Steward dismounted, leaving ‘Justice’ to graze. He proceeded on foot, moving with the slow, deliberate stealth he had learned in his younger days running cattle in disputed territories.

He found her nestled near a small granite outcrop, the gray shape of ‘Silas’ tethered nearby. Elara was not sleeping. She sat bolt upright, holding a heavy, smooth river rock—a weapon—in her small, dirt-caked hand. She was watching the stars, waiting for the inevitable.

“It won’t work, Elara,” Steward said softly in English, stepping out of the shadows.

Elara gasped, scrambling to her feet, dropping the rock. Her face, tear-streaked and pale in the faint moonlight, was a raw picture of desperate defiance. She immediately scrambled toward ‘Silas’.

“Don’t,” Steward ordered, his voice sharp but controlled. He advanced slowly, his arms held wide, showing his empty hands. “I told you. You are safe. You do not have to run.”

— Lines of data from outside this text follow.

(** A destroy loop that returns has removed the names it visited, when
    every topic is stored under its own name. *)
Lemma destroyEach_removes (names : list string) :
  forall s s' : Server.t,
    (forall n tp, Server.topics s !! n = Some tp -> Topic.name tp = n) ->
    Server.destroyEach names s = Ok s' ->
    forall n, n ∈ names -> Server.topics s' !! n = None.
Proof.
  induction names as [|name rest IH]; intros s s' Hnames; cbn [Server.destroyEach].
  - intros _ n Hn. inversion Hn.
  - destruct (Server.topics s !! name) as [topic|] eqn:Htp.
    + intros (s1 & Hd & Hrest)%bind_Ok n Hn.
      assert (Ht1 : Server.topics s1 = delete name (Server.topics s)).
      { unfold Server.destroyTopic in Hd.
        apply bind_Ok in Hd as ([tp' h'] & _ & [= <-]). cbn.
        now rewrite (Hnames _ _ Htp). }
      assert (Hnames1 : forall n tp, Server.topics s1 !! n = Some tp -> Topic.name tp = n).
      { intros n' tp' Hl. rewrite Ht1 in Hl.
        apply lookup_delete_Some in Hl as [_ Hl]. eauto. }
      apply elem_of_cons in Hn as [->|Hn]; [|exact (IH s1 s' Hnames1 Hrest n Hn)].
      apply eq_None_not_Some. intros [tp Hl].
      apply (destroyEach_subset rest s1 s' Hrest) in Hl.
      rewrite Ht1, lookup_delete_eq in Hl. discriminate.
    + intros Hrun n Hn. apply elem_of_cons in Hn as [->|Hn]; [|exact (IH s s' Hnames Hrun n Hn)].
      apply eq_None_not_Some. intros [tp Hl].
      apply (destroyEach_subset rest s s' Hrun) in Hl. congruence.
Qed.

Lemma onServerShutdown_empties (s s' : Server.t) :
  registryInv s -> Server.onServerShutdown s = Ok s' ->
  Server.topics s' = ∅
  /\ Server.clientConnected s' = ChanClosed
  /\ Server.clientDisconnected s' = ChanClosed
  /\ Server.serverShutdown s' = ChanClosed.
Proof.
  intros Hinv. unfold Server.onServerShutdown, Server.destroyTopics.
  intros (s1 & Hrun & [= <-])%bind_Ok. cbn. split; [|auto].
  apply map_eq. intros n. rewrite lookup_empty.
  destruct (Server.topics s1 !! n) as [tp|] eqn:Hl; [|reflexivity].
  pose proof (destroyEach_subset _ s s1 Hrun n tp Hl) as Hl0.
  assert (Hnone : Server.topics s1 !! n = None); [|congruence].
  apply (destroyEach_removes (map_to_list (Server.topics s)).*1 s s1);
    [|exact Hrun | apply elem_of_keys; eauto].
  intros n' tp' Hn'. now apply Hinv.
Qed.

Lemma onClientTimeout_Disconnect (elapsed : Z) (c : ptr) (s s' : Server.t) :
  Server.onClientTimeout elapsed c s = Ok s' ->
  exists s1,
    Server.topics s1 = Server.topics s
    /\ Server.lastMessageId s1 = wrap (Server.lastMessageId s + 1)
    /\ Server.clientConnected s1 = Server.clientConnected s
    /\ Server.clientDisconnected s1 = Server.clientDisconnected s
    /\ Server.Disconnect c s1 = Ok s'.
Proof.
  unfold Server.onClientTimeout, Server.generateMessageId.
  cbn [fst snd Server.heap Server.setLastMessageId Server.logPrintf Server.lastMessageId].
  intros (h & _ & Hd)%bind_Ok. eexists.
  split; [|split; [|split; [|split; [|exact Hd]]]]; reflexivity.
Qed.

Lemma invariants_apply (e : event) (s s' : Server.t) :
  registryInv s /\ flagsTrue s -> apply e s = Ok s' -> registryInv s' /\ flagsTrue s'.
Proof.
  intros [Hinv Hf]. destruct e as [c|c|topicName payload|elapsed c|]; cbn [apply].
  - unfold Server.Connect. destruct (Server.clientConnected s); [|discriminate].
    intros Hrun. split; [eapply registryInv_onClientConnected
                        | eapply flagsTrue_onClientConnected]; eauto.
  - unfold Server.Disconnect. destruct (Server.clientDisconnected s); [|discriminate].
    intros Hrun. split; [eapply registryInv_onClientDisconnected
                        | eapply flagsTrue_onClientDisconnected]; eauto.
  - intros ([status s1] & Hpub & [= <-])%bind_Ok.
    assert (Ht : Server.topics s1 = Server.topics s).
    { unfold Server.handlePostMessage in Hpub.
      destruct (String.eqb topicName ""); [now injection Hpub as _ <-|].
      unfold Server.generateMessageId in Hpub.
      apply bind_Ok in Hpub as (s2 & Hsend & [= _ <-]).
      now apply sendToTopic_frame in Hsend as [-> _]. }
    split; intros n tp; [|intros c b]; rewrite Ht; [apply Hinv | apply Hf].
  - intros (s1 & Ht & _ & _ & _ & Hd)%onClientTimeout_Disconnect.
    unfold Server.Disconnect in Hd.
    destruct (Server.clientDisconnected s1); [|discriminate].
    assert (Hinv1 : registryInv s1) by (intros n tp; rewrite Ht; apply Hinv).
    assert (Hf1 : flagsTrue s1) by (intros n tp c' b; rewrite Ht; apply Hf).
    split; [eapply registryInv_onClientDisconnected
           | eapply flagsTrue_onClientDisconnected]; eauto.
  - unfold Server.Shutdown. destruct (Server.serverShutdown s); [|discriminate].
    intros Hrun. destruct (onServerShutdown_empties s s' Hinv Hrun) as [He _].
    split; intros n tp; [|intros c b]; rewrite He, lookup_empty; discriminate.
Qed.

Lemma invariants_exec (evs : list event) :
  forall s s' : Server.t,
    registryInv s /\ flagsTrue s -> exec evs s = Ok s' -> registryInv s' /\ flagsTrue s'.
Proof.
  induction evs as [|e evs IH]; intros s s' Hinv; cbn [exec].
  - now intros [= <-].
  - intros (s1 & Hstep & Hrun)%bind_Ok.
    apply (IH s1 s'); [|exact Hrun]. eapply invariants_apply; eauto.
Qed.

Lemma exec_app (evs1 evs2 : list event) (s : Server.t) :
  exec (evs1 ++ evs2) s = s1 ← exec evs1 s; exec evs2 s1.
Proof.
  revert s. induction evs1 as [|e evs1 IH]; intros s; cbn; [reflexivity|].
  destruct (apply e s) as [s1|p]; cbn; [apply IH | reflexivity].
Qed.



Lemma after_shutdown (evs : list event) :
  forall s s' : Server.t,
    Server.topics s = ∅ ->
    Server.clientConnected s = ChanClosed ->
    Server.clientDisconnected s = ChanClosed ->
    Server.serverShutdown s = ChanClosed ->
    exec evs s = Ok s' ->
    Server.topics s' = ∅ /\ Forall isPublish evs.
Proof.
  induction evs as [|e evs IH]; intros s s' He Hc Hd Hs; cbn [exec].
  - intros [= <-]. auto.
  - intros (s1 & Hstep & Hrun)%bind_Ok.
    destruct e as [c|c|topicName payload|elapsed c|]; cbn [apply] in Hstep.
    + unfold Server.Connect in Hstep. rewrite Hc in Hstep. discriminate.
    + unfold Server.Disconnect in Hstep. rewrite Hd in Hstep. discriminate.
    + apply bind_Ok in Hstep as ([status s2] & Hpub & [= <-]).
      assert (Hfr : Server.topics s2 = Server.topics s
                    /\ Server.clientConnected s2 = Server.clientConnected s
                    /\ Server.clientDisconnected s2 = Server.clientDisconnected s
                    /\ Server.serverShutdown s2 = Server.serverShutdown s).
      { unfold Server.handlePostMessage in Hpub.
        destruct (String.eqb topicName ""); [injection Hpub as _ <-; auto|].
        unfold Server.generateMessageId, Server.sendToTopic, Server.getTopic in Hpub.
        cbn [fst snd Server.topics Server.Printf Server.setLastMessageId] in Hpub.
        rewrite He, lookup_empty in Hpub. cbn in Hpub. injection Hpub as _ <-.
        cbn. auto. }
      destruct Hfr as (Ht & Hc2 & Hd2 & Hs2).
      destruct (IH s2 s') as [He' Hall]; try congruence.
      split; [exact He'|]. constructor; [exact I | exact Hall].
    + apply onClientTimeout_Disconnect in Hstep as (s2 & _ & _ & _ & Hd2 & Hdis).
      unfold Server.Disconnect in Hdis. rewrite Hd2, Hd in Hdis. discriminate.
    + unfold Server.Shutdown in Hstep. rewrite Hs in Hstep. discriminate.
Qed.

(** Shutdown is final: in an interleaving on a fresh server that contains a
    Shutdown and that the server survives, everything after the Shutdown is
    a publish, and the registry is empty at the end.  A Connect, a
    Disconnect, an expiry or a second Shutdown after it would have
    panicked. *)
Theorem Shutdown_is_final :
  forall (h : Client.store) (before after : list event) (s : Server.t),
    exec (before ++ EvShutdown :: after) (Server.NewServer h) = Ok s ->
    Server.topics s = ∅ /\ Forall isPublish after.
Proof.
  intros h before after s. rewrite exec_app.
  intros (s1 & Hbefore & Hrest)%bind_Ok. cbn [exec] in Hrest.
  apply bind_Ok in Hrest as (s2 & Hshut & Hafter).
  destruct (invariants_exec before (Server.NewServer h) s1) as [Hinv _];
    [split; [apply registryInv_NewServer | apply flagsTrue_NewServer] | exact Hbefore |].
  cbn [apply] in Hshut. unfold Server.Shutdown in Hshut.
  destruct (Server.serverShutdown s1); [|discriminate].
  destruct (onServerShutdown_empties s1 s2 Hinv Hshut) as (He & Hc & Hd & Hs).
  exact (after_shutdown after s2 s He Hc Hd Hs Hafter).
Qed.

Lemma Shutdown_is_final_witness :
  Server.topics
    (orElse (exec [EvConnect 1; EvConnect 3; EvShutdown; EvPublish "news" "late"]
                  (Server.NewServer sampleHeap)) (Server.NewServer sampleHeap))
  = ∅.
Proof.
  destruct (Shutdown_is_final sampleHeap [EvConnect 1; EvConnect 3]
              [EvPublish "news" "late"]
              (orElse (exec [EvConnect 1; EvConnect 3; EvShutdown; EvPublish "news" "late"]
                            (Server.NewServer sampleHeap)) (Server.NewServer sampleHeap)))
    as [H _]; [vm_compute; reflexivity | exact H].
Defined.

(** ** Operations that keep to the protocol never panic *)






(** An expiry that runs after its client was disconnected panics: the
    removal sequence has closed the channel that the expiry handler sends
    the timeout Message on.  This is what stopping the timer in
    [Client.Unsubscribe] has to prevent. *)
Theorem Timeout_after_Disconnect_panics :
  forall (s : Server.t) (c : ptr) (cl : Client.t) (elapsed : Z),
    Server.heap s !! c = Some cl ->
    Client.messages cl = ChanOpen ->
    Server.clientDisconnected s = ChanOpen ->
    is_Some (Server.getTopic (Client.topic cl) s) ->
    (s1 ← Server.Disconnect c s; Server.onClientTimeout elapsed c s1)
    = Panic SendOnClosedChannel.
Proof.
  intros s c cl elapsed Hc Ho Hd [tp Htp]. unfold Server.Disconnect. rewrite Hd.
  destruct (onClientDisconnected_returns c cl tp s Hc Ho Htp) as (s1 & Hrun & Hheap & _).
  rewrite Hrun. cbn [mbind Result_bind].
  unfold Server.onClientTimeout, Server.generateMessageId.
  cbn [fst snd Server.heap Server.setLastMessageId Server.logPrintf Server.lastMessageId].
  unfold Client.SendMessage. rewrite Hheap, lookup_insert_eq. reflexivity.
Qed.

Lemma Timeout_after_Disconnect_panics_witness :
  (s1 ← Server.Disconnect 1 subscribedState; Server.onClientTimeout 30 1 s1)
  = Panic SendOnClosedChannel.
Proof.
  apply (Timeout_after_Disconnect_panics subscribedState 1%positive
           (Client.mk "news" 0 ChanOpen [] (Some Client.Armed)) 30);
    try (vm_compute; reflexivity).
  eexists. vm_compute. reflexivity.
Defined.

Elara stopped, trembling. “The bad man,” she choked out in broken English. “The bad man—he come. He buy Miya. I go. You sell me. You keep Miya safe.”

Steward’s heart broke. The trauma of the auction block was so deep, so absolute, that she truly believed her only value lay in being a marketable sacrifice. He realized the depth of the betrayal he had been forced to enact with the indenture papers.

He walked forward until he stood just a few feet away, close enough to be imposing, but distant enough not to be threatening.

“Elara,” he said, speaking entirely in English, forcing the most important words to be understood without the linguistic buffer of Maria or Spanish. “I told you the truth. I bought the paper so no other man can buy you. I bought you so you are mine.” He repeated the word, not as ownership, but as possession of responsibility. “You are my family. You are my daughter. That means I cannot sell you. I cannot let you go. If you disappear, the bad man—the government—they take Miya. They send her far away. Your running makes Miya unsafe.”